The Richfield man spent years giving back, from delivering care packages to co-founding Urban Ventures, a nonprofit that's turned porn shops, crack houses and junk yards in the Central and Phillips neighborhoods into soccer fields, businesses and family programs.

"Nobody did it like Ralph," said Art Erickson, Urban Ventures' other founder. "If I was the visionary, Ralph was a connector, a deal maker and a closer."

Bruins died June 16 at the Minneapolis Veterans Medical Center after a five-year battle with progressive supranuclear palsy, a brain disorder. He was 73.

"He served God with a big heart and used his financial skills for good in the community," said his son Tim, of Ballwin, Mo. "I think the community is losing a leader."

Raised by a single mother, Ralph Bruins graduated from Mound High School, spent two years in the U.S. Navy and started work as a bank teller. He rose to bank president by the age of 32 and was nationally recognized as a top small-business lender.

He didn't hesitate to share his success. Each year, he loaded Thanksgiving care baskets into the family's station wagon to give to those who needed them. At Christmas, he told his four children to make coffeecakes for three special people and to deliver them while singing carols. When he wanted his church to deliver food to poor families, he helped start the Loaves and Fishes program.

"All Ralph's life was about helping out people in need," said his son Dave, of Rosemount.

"People would come to him and say, 'I have nobody to turn to,'" said son Tom, of Minnetonka. "And my dad would say, 'Now you do.'"

Bruins wasn't immune from his own difficulties. In 1994, he served a nine-month prison term for defrauding Summit Bank in Richfield on orders from its owner. It derailed his 25-year career, but not his passion to give back.

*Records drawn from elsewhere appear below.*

(** What goes in comes out. *)
Lemma fifo_run_conserves d q os rs q' :
  fifo_run d q os rs q' → length rs = length os ∧ q ++ accepted os rs = received rs ++ q'.
Proof.
  induction 1 as [q|q o r q1 os rs q2 Hst _ [Hl He]]; [by rewrite app_nil_r|].
  split; [cbn; lia|]. destruct Hst; cbn [accepted received]; try done.
  - by rewrite <- app_assoc in He.
  - cbn. by rewrite He.
Qed.

(** *** [mq_init] *)

(** A kernel in which the queue of a name exists. *)
Definition names_queue (name : bytes) (q : Z) (k : K) : Prop :=
  ∃ e y, EscapeSubFolderPath name = Ret e
    ∧ file_key (key_file_name (sys_getpid k) e) k = Some y ∧ mq_key y k = Some q.

(** What a successful [mq_init] leaves: the queue the name has from now on, the
    one it had before if it had one, with its contents. *)
Lemma mq_init_ok ndebug name s s' :
  mq_init ndebug name s = (Ret tt, s') →
  0 ≤ mqid_ s' ∧ (ndebug = false → names_queue name (mqid_ s') (kern s'))
  ∧ (∀ q, names_queue name q (kern s) → mqid_ s' = q)
  ∧ mq_view s' = Some (default [] (mq_queue (mqid_ s') (kern s)))
  ∧ (∀ q, q ≠ mqid_ s' → mq_queue q (kern s') = mq_queue q (kern s))
  ∧ put_flag_ s' = put_flag_ s ∧ cleanup_ s' = cleanup_ s
  ∧ ∃ e, EscapeSubFolderPath name = Ret e
      ∧ key_file_ s' = key_file_name (sys_getpid (kern s)) e.
Proof.
  unfold mq_init, cbind, clift, cget, cput, cassert, cthrow, cret.
  destruct (EscapeSubFolderPath name) as [e| | | |] eqn:He; try done.
  set (f := key_file_name _ e).
  destruct (sys_creat f _ (kern s)) as [fd k1] eqn:Hc.
  destruct (ndebug || negb (bool_decide (fd = -1))) eqn:Ha; [|done].
  set (k2 := sys_close_fd fd k1). set (y := sys_ftok f 0 k2).
  destruct (sys_msgget y _ k2) as [q k3] eqn:Hg.
  destruct (decide (q < 0)) as [|Hq]; [done|]. intros [= <-]. cbn.
  apply creat_keeps in Hc as (Hcq & Hcy & Hcp & Hcf & Hck).
  destruct (close_keeps fd k1) as (Hlq & Hly & Hlp & Hlf). fold k2 in Hlq, Hly, Hlp, Hlf.
  apply msgget_finds in Hg as (Hgk & Hgo & Hgq & Hgv & Hgp & Hgf); [|lia].
  assert (∀ q', mq_queue q' k2 = mq_queue q' (kern s)) as H2 by (intros; congruence).
  split; [lia|]. split; [|split; [|split; [|split; [|split_and!; [done|done|eauto]]]]].
  - intros ->. cbn in Ha. apply negb_true_iff, bool_decide_eq_false in Ha.
    destruct (Hcf Ha) as [y' Hy']. exists e, y. split; [done|]. split; [|done].
    rewrite Hgf, Hgp, Hlp, Hcp. fold f. rewrite Hlf, Hy'. f_equal.
    unfold y. symmetry. apply ftok_is. by rewrite Hlf.
  - intros q0 (e' & y0 & He' & Hf0 & Hk0).
    rewrite He in He'. injection He' as <-. fold f in Hf0.
    assert (y = y0) as ->.
    { unfold y. apply ftok_is. rewrite Hlf. by apply Hck. }
    rewrite Hly, Hcy in Hgo. destruct Hgo as [?|[? _]]; congruence.
  - by rewrite <- H2.
  - intros q' Hq'. rewrite <- H2. by apply Hgq.
Qed.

Like the Lake Street area he helped to rebound, Bruins resurrected his career with the help of Erickson. Their idea: Save troubled neighborhoods by bringing businesses back.

They launched Urban Ventures in 1993. One by one, they bought buildings to turn into job-training, youth recreation and fathering centers. Two acres of junk yards were transformed into soccer fields.

Bruins used his financial expertise and his contacts, once getting a loan by calling billionaire financier and Twins owner Carl Pohlad.

In addition to his sons, he is survived by his wife of 50 years, Sue, of Savage; daughter, Ann Miller, of Burnsville; brothers Richard, of New Hope, and Jim Roufs, of Delano; sister, Mary Schmitz, of Bloomington, and seven grandchildren.

Services will be at 10 a.m. Wednesday, with visitation an hour before at St. Edward's Catholic Church, 9401 Nesbitt Av. S., Bloomington.